▸ What you have to do: Only one stretch of the data below is needed. Output the lines from the one with "assert (Hg : forall" up to and including the one with "assert (Hpre : forall", exactly as they stand.

Dataset entries:
==*==
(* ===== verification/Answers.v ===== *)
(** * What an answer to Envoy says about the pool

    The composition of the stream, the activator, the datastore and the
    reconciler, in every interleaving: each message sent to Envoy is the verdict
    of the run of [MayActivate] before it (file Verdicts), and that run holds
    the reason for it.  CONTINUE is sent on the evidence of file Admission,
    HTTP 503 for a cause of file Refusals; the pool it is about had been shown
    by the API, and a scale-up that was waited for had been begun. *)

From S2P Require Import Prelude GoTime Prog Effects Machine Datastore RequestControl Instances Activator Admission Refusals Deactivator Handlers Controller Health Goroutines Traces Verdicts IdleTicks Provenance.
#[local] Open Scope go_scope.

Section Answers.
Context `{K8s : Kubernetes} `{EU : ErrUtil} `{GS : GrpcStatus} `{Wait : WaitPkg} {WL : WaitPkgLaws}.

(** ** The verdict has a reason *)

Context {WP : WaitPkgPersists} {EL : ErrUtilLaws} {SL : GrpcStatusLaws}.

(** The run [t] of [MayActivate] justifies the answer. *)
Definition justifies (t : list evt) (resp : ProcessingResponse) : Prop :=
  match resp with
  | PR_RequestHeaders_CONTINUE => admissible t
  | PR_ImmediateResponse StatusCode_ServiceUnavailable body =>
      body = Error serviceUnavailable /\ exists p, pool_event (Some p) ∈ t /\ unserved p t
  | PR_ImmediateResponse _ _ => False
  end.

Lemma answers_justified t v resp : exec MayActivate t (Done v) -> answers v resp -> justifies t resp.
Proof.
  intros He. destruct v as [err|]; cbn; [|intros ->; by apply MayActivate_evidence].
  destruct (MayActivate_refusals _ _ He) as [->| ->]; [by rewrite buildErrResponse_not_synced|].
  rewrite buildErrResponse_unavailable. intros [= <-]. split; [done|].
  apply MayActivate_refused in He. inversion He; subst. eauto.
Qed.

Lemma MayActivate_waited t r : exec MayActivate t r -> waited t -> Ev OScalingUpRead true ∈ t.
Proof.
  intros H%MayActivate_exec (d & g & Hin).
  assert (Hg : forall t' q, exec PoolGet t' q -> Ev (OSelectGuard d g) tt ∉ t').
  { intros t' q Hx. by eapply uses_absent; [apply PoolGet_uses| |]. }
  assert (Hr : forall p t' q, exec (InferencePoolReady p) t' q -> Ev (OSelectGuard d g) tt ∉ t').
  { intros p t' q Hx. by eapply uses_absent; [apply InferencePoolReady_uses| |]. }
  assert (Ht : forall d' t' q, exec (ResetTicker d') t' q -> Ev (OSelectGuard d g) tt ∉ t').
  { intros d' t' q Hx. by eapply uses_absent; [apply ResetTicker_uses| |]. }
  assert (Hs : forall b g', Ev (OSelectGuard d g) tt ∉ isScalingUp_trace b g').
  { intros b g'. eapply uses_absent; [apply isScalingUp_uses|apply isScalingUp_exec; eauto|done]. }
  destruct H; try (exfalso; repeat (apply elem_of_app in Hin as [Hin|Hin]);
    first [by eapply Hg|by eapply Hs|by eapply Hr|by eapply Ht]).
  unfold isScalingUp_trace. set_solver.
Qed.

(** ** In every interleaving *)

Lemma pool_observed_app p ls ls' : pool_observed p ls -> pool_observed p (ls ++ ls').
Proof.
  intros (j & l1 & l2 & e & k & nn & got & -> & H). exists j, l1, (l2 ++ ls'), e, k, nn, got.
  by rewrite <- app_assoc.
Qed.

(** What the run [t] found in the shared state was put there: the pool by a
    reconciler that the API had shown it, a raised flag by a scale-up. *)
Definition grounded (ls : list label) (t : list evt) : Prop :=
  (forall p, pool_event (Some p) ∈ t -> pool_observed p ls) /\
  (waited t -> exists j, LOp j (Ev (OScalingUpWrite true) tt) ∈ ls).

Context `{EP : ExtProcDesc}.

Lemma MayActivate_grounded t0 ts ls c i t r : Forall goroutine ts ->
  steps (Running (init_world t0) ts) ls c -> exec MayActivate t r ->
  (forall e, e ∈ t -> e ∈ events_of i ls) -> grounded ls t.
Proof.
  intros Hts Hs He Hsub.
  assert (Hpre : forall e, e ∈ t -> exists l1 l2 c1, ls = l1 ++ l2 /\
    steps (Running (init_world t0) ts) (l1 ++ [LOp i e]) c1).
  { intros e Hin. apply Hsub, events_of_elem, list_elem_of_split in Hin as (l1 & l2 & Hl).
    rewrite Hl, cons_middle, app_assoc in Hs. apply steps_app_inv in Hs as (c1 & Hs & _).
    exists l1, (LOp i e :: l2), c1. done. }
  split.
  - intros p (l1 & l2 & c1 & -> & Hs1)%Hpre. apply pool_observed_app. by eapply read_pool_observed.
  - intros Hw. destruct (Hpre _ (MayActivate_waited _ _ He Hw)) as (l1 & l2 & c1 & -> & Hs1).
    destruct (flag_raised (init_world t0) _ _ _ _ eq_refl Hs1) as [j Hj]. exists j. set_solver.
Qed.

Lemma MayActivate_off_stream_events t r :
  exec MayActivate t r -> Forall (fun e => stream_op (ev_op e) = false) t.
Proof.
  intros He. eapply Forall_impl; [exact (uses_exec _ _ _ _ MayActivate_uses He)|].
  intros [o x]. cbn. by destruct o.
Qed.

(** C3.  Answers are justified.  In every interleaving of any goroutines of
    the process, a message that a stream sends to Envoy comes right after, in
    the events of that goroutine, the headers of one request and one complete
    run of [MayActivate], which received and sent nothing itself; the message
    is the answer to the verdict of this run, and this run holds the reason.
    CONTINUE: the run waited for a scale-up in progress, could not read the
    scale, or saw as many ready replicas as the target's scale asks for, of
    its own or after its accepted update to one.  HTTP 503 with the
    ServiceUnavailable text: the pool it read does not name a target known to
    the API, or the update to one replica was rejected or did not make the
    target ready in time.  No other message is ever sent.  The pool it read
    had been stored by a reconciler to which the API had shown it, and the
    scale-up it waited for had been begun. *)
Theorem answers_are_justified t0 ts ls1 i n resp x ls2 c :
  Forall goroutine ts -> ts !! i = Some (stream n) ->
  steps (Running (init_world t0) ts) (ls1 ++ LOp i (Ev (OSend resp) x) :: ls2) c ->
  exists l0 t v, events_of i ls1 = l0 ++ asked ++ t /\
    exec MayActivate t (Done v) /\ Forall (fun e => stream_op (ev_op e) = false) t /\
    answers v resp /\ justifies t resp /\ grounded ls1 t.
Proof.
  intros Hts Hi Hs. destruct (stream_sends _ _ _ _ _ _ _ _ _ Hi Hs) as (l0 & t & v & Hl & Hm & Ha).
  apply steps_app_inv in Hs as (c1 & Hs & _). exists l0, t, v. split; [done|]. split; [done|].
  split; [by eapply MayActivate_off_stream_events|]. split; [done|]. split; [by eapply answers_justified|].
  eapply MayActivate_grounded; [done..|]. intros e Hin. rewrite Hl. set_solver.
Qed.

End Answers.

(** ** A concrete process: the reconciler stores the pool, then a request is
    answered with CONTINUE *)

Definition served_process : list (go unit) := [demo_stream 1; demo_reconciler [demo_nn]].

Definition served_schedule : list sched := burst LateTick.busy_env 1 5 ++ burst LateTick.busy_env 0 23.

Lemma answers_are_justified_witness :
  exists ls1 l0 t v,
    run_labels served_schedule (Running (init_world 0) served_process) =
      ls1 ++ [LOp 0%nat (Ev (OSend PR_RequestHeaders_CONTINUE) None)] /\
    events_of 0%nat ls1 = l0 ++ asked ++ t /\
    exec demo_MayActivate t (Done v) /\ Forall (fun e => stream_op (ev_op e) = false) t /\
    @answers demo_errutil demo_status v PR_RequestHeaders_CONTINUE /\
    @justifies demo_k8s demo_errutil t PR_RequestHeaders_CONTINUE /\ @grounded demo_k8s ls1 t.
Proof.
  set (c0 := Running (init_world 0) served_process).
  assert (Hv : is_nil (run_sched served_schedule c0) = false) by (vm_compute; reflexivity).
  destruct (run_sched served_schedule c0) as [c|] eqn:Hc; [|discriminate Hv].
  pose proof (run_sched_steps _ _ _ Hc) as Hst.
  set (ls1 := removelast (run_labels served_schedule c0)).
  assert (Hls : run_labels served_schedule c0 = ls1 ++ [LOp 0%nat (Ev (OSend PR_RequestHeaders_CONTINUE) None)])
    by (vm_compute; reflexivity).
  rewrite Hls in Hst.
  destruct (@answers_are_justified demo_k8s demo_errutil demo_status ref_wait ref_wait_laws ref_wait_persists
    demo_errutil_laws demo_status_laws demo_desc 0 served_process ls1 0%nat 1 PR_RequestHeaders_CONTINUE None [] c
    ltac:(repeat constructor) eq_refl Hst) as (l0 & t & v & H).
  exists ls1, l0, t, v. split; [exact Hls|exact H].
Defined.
==*==
▸ Answer section:
  assert (Hg : forall t' q, exec PoolGet t' q -> Ev (OSelectGuard d g) tt ∉ t').
  { intros t' q Hx. by eapply uses_absent; [apply PoolGet_uses| |]. }
  assert (Hr : forall p t' q, exec (InferencePoolReady p) t' q -> Ev (OSelectGuard d g) tt ∉ t').
  { intros p t' q Hx. by eapply uses_absent; [apply InferencePoolReady_uses| |]. }
  assert (Ht : forall d' t' q, exec (ResetTicker d') t' q -> Ev (OSelectGuard d g) tt ∉ t').
  { intros d' t' q Hx. by eapply uses_absent; [apply ResetTicker_uses| |]. }
  assert (Hs : forall b g', Ev (OSelectGuard d g) tt ∉ isScalingUp_trace b g').
  { intros b g'. eapply uses_absent; [apply isScalingUp_uses|apply isScalingUp_exec; eauto|done]. }
  destruct H; try (exfalso; repeat (apply elem_of_app in Hin as [Hin|Hin]);
    first [by eapply Hg|by eapply Hs|by eapply Hr|by eapply Ht]).
  unfold isScalingUp_trace. set_solver.
Qed.

(** ** In every interleaving *)

Lemma pool_observed_app p ls ls' : pool_observed p ls -> pool_observed p (ls ++ ls').
Proof.
  intros (j & l1 & l2 & e & k & nn & got & -> & H). exists j, l1, (l2 ++ ls'), e, k, nn, got.
  by rewrite <- app_assoc.
Qed.

(** What the run [t] found in the shared state was put there: the pool by a
    reconciler that the API had shown it, a raised flag by a scale-up. *)
Definition grounded (ls : list label) (t : list evt) : Prop :=
  (forall p, pool_event (Some p) ∈ t -> pool_observed p ls) /\
  (waited t -> exists j, LOp j (Ev (OScalingUpWrite true) tt) ∈ ls).

Context `{EP : ExtProcDesc}.

Lemma MayActivate_grounded t0 ts ls c i t r : Forall goroutine ts ->
  steps (Running (init_world t0) ts) ls c -> exec MayActivate t r ->
  (forall e, e ∈ t -> e ∈ events_of i ls) -> grounded ls t.
Proof.
  intros Hts Hs He Hsub.
  assert (Hpre : forall e, e ∈ t -> exists l1 l2 c1, ls = l1 ++ l2 /\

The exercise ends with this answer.